Cost and feasibility of future energy solutions
By Sam Stephens and Andy Boston
I recently met with some ‘Innovation Consultants’ who had been working with National Grid, one of ERP’s members. As admitted non-engineers, what struck them was how little they understood about the UK power system prior to working with National Grid, and also how complicated it is. What also struck them was their ignorance of simple engineering principles that govern the system, particularly the fundamental concepts of voltage and current.
While this is somewhat of an aside, it raises some important points; our power system is complicated but it is based on fundamental engineering principles, which the majority of the general public do not understand. Fortunately, we’ve managed to make the concept of energy as simple as running water – plug in an appliance, fill up a car, switch on the boiler. Unfortunately, the cost of energy is still highly distorted by subsidies, natural monopolies and an under-pricing of the effects on the local and global ecosystem. Even if priced in a cost-reflective manner it is doubtful that consumer would understand (or even want to understand) the components that go into that price.

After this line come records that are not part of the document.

(** * PrettyJSON: the terminal renderer of sqliteadmin

    A shallow embedding of [prettyJSON.js] (class [PrettyJSON]) and the
    properties of its truncator, block layout and table layout.

    JavaScript strings are sequences of UTF-16 code units; they are modelled
    as lists of code units, a code unit being its number.  Lengths, indices
    and the maximum handed to [#truncate] are JavaScript numbers holding
    integers, modelled in [Z] (an index can be [-1], a slice end negative). *)

From Stdlib Require Import Ascii String.
From Stdlib Require Import ZArith List Bool Lia.
From Stdlib Require Import Permutation.
From Stdlib Require Decimal.
Import ListNotations.

Open Scope Z_scope.

(** ** JavaScript strings *)

Module JS.

Definition cu := N.
Definition jsstring := list cu.

(** A source literal made of ASCII characters. *)
Definition lit (s : string) : jsstring :=
  map N_of_ascii (list_ascii_of_string s).

Definition NL : cu := 10%N.    (* '\n' *)
Definition ESC : cu := 27%N.   (* '\u001b' *)
Definition SP : cu := 32%N.    (* ' ' *)

(** [str.length] *)
Definition len (s : jsstring) : Z := Z.of_nat (length s).

(** Position of the first occurrence of a code unit, if any. *)
Fixpoint find_cu (c : cu) (s : jsstring) : option nat :=
  match s with
  | [] => None
  | x :: t =>
      if N.eqb x c then Some 0%nat
      else match find_cu c t with
           | Some i => Some (S i)
           | None => None
           end
  end.

(** [str.indexOf(c)] for a one-unit needle: the first index, or [-1]. *)
Definition indexOf (c : cu) (s : jsstring) : Z :=
  match find_cu c s with
  | Some i => Z.of_nat i
  | None => -1
  end.

(** [str.slice(0, e)]: a negative end counts from the end of the string and
    is clamped at 0; an end past the string is clamped to its length. *)
Definition slice0 (s : jsstring) (e : Z) : jsstring :=
  let final := if e <? 0 then Z.max (len s + e) 0 else Z.min e (len s) in
  firstn (Z.to_nat final) s.

(** [str.endsWith(c)] for a one-unit suffix. *)
Definition endsWith (c : cu) (s : jsstring) : bool :=
  match List.rev s with
  | x :: _ => N.eqb x c
  | [] => false
  end.

(** [c.repeat(n)] for a one-unit string. *)
Definition repeat_cu (c : cu) (n : nat) : jsstring := repeat c n.

(** [str.padEnd(w)]: spaces are appended up to length [w]. *)
Definition padEnd (s : jsstring) (w : Z) : jsstring :=
  s ++ repeat_cu SP (Z.to_nat (w - len s)).

(** [lines.join(sep)] *)
Fixpoint join (sep : jsstring) (l : list jsstring) : jsstring :=
  match l with
  | [] => []
  | [x] => x
  | x :: t => x ++ sep ++ join sep t
  end.

(** Decimal digits of an unsigned decimal numeral. *)
Fixpoint uint_cus (d : Decimal.uint) : jsstring :=
  match d with
  | Decimal.Nil => []
  | Decimal.D0 r => 48%N :: uint_cus r
  | Decimal.D1 r => 49%N :: uint_cus r
  | Decimal.D2 r => 50%N :: uint_cus r
  | Decimal.D3 r => 51%N :: uint_cus r
  | Decimal.D4 r => 52%N :: uint_cus r
  | Decimal.D5 r => 53%N :: uint_cus r
  | Decimal.D6 r => 54%N :: uint_cus r
  | Decimal.D7 r => 55%N :: uint_cus r
  | Decimal.D8 r => 56%N :: uint_cus r
  | Decimal.D9 r => 57%N :: uint_cus r
  end.

(** [n.toString()] for a number holding a safe integer (at most 2^53 in
    absolute value), where the digits JavaScript prints are the digits of
    the integer.  It is used for the lengths of strings and for the small
    integers of the examples. *)
Definition int_toString (z : Z) : jsstring :=
  if z <? 0 then 45%N :: uint_cus (N.to_uint (Z.to_N (- z)))
  else uint_cus (N.to_uint (Z.to_N z)).

(** Equality of strings, as [===] and [Array.prototype.includes] use it. *)
Fixpoint str_eqb (a b : jsstring) : bool :=
  match a, b with
  | [], [] => true
  | x :: a', y :: b' => N.eqb x y && str_eqb a' b'
  | _, _ => false
  end.

Definition includes (l : list jsstring) (k : jsstring) : bool :=
  existsb (str_eqb k) l.

(** *** Escape sequences *)

Definition is_digit (c : cu) : bool := (48 <=? c)%N && (c <=? 57)%N.
Definition is_param (c : cu) : bool := is_digit c || N.eqb c 59%N.  (* [0-9;] *)

(** The greedy run [[0-9;]*] followed by [m]: the number of units matched.
    No unit of the class is an [m], so the greedy run is the only candidate. *)
Fixpoint params_m (s : jsstring) : option nat :=
  match s with
  | [] => None
  | c :: t =>
      if is_param c then option_map S (params_m t)
      else if N.eqb c 109%N then Some 1%nat
      else None
  end.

As such, engagement with the public around the topic of energy prices is challenging and complex. Inevitably provision of services that are critical to the economy become highly politicised, both nationally and internationally. And while the media consistently report the rising costs of energy, according to a recent House of Commons Briefing Paper[1], the actual consumer expenditure on electricity, gas and other fuels has reduced from around 5% of income in the 1960s and 70s to around 3% in the last decade.
This is partly driven by the headline writers who often confuse price with cost and don’t appreciate the former can rise whilst the latter reduces with improved efficiency. However in the case of electricity it is also driven by the pattern of infrastructure investments. There were significant public investments in the 70s and 80s in nuclear and coal and associated network infrastructure, and a bonanza of natural gas in the 90s, but now we have spent our inheritance and the next wave of investment is overdue. Ultimately the end consumer will have to foot the bill.
Another confusion comes when commentators look to the wholesale price expecting to see some evidence of the market’s expectation of investment. For example Tom Hoines from Opus Energy highlighted at a conference earlier this year how wholesale prices actually decrease the further out you look. However the wholesale price is only an indicator of the short run marginal cost of generation (including subsidies), so with an increasing proportion of low-opex highly-subsidised renewables this is exactly what one would expect. Even for conventional fossil plant major investment is now paid for via the capacity mechanism, removing any need to recover capex and other long run costs via the spot price.
So the wholesale electricity price is becoming an irrelevance (as far as long term decisions are concerned) and investment is paid for via the various uplifts between wholesale price and retail price that are added in to cover the purchase of grid services, the Renewables Obligation payments, CFD subsidies and the capacity mechanism costs.
So it seems like we need a new paradigm for pricing energy services. Presently consumers pay a linear price based on energy alone and yet receive a whole host of services. Clearly a consumer with a demand weighted towards times of system stress is costing the system much more than one that takes the same energy at benign periods. Similarly one with a higher peak demand needs more infrastructure than one with the same energy spread more evenly. A prosumer that demands a frequency signal from the grid to allow their PV panel to generate should perhaps pay for the service received. A community energy group that is totally disconnected from the grid should be treated very differently to one that occasionally wants the national grid infrastructure there as back-up for its own generation.
The challenge is to understand and then define the basic services that are transferred via the electricity network. Energy is the simplest and reasonably well understood, but it is the one that is diminishing in both value and price. Others may be packaged differently depending on who is taking or giving the service: It may be a guaranteed level of availability or peak demand, a stable frequency signal or ability to absorb intermittent generation. The grid operator may express the system needs in terms of frequency response, reserve requirement or minimum inertia levels.
This is an area where ERP’s diverse membership of industry, government and academia can provide unique and independent insight in 2017. Untangling market prices and technology costs and relating them to the services the grid users want is the challenge, and identifying a new, fairer structure to pay for the grid the ultimate aim. Inevitably though, if energy service providers really want to move the conversation on from a simple price up or down analysis, they will have to focus their offerings on what delivers ultimate value to the consumer; whether that is mobility, lighting, comfortable temperatures or a lifetime of power bundled with an appliance. After all, all electrons are created equal, it is where, why and when they were moved that will become more relevant.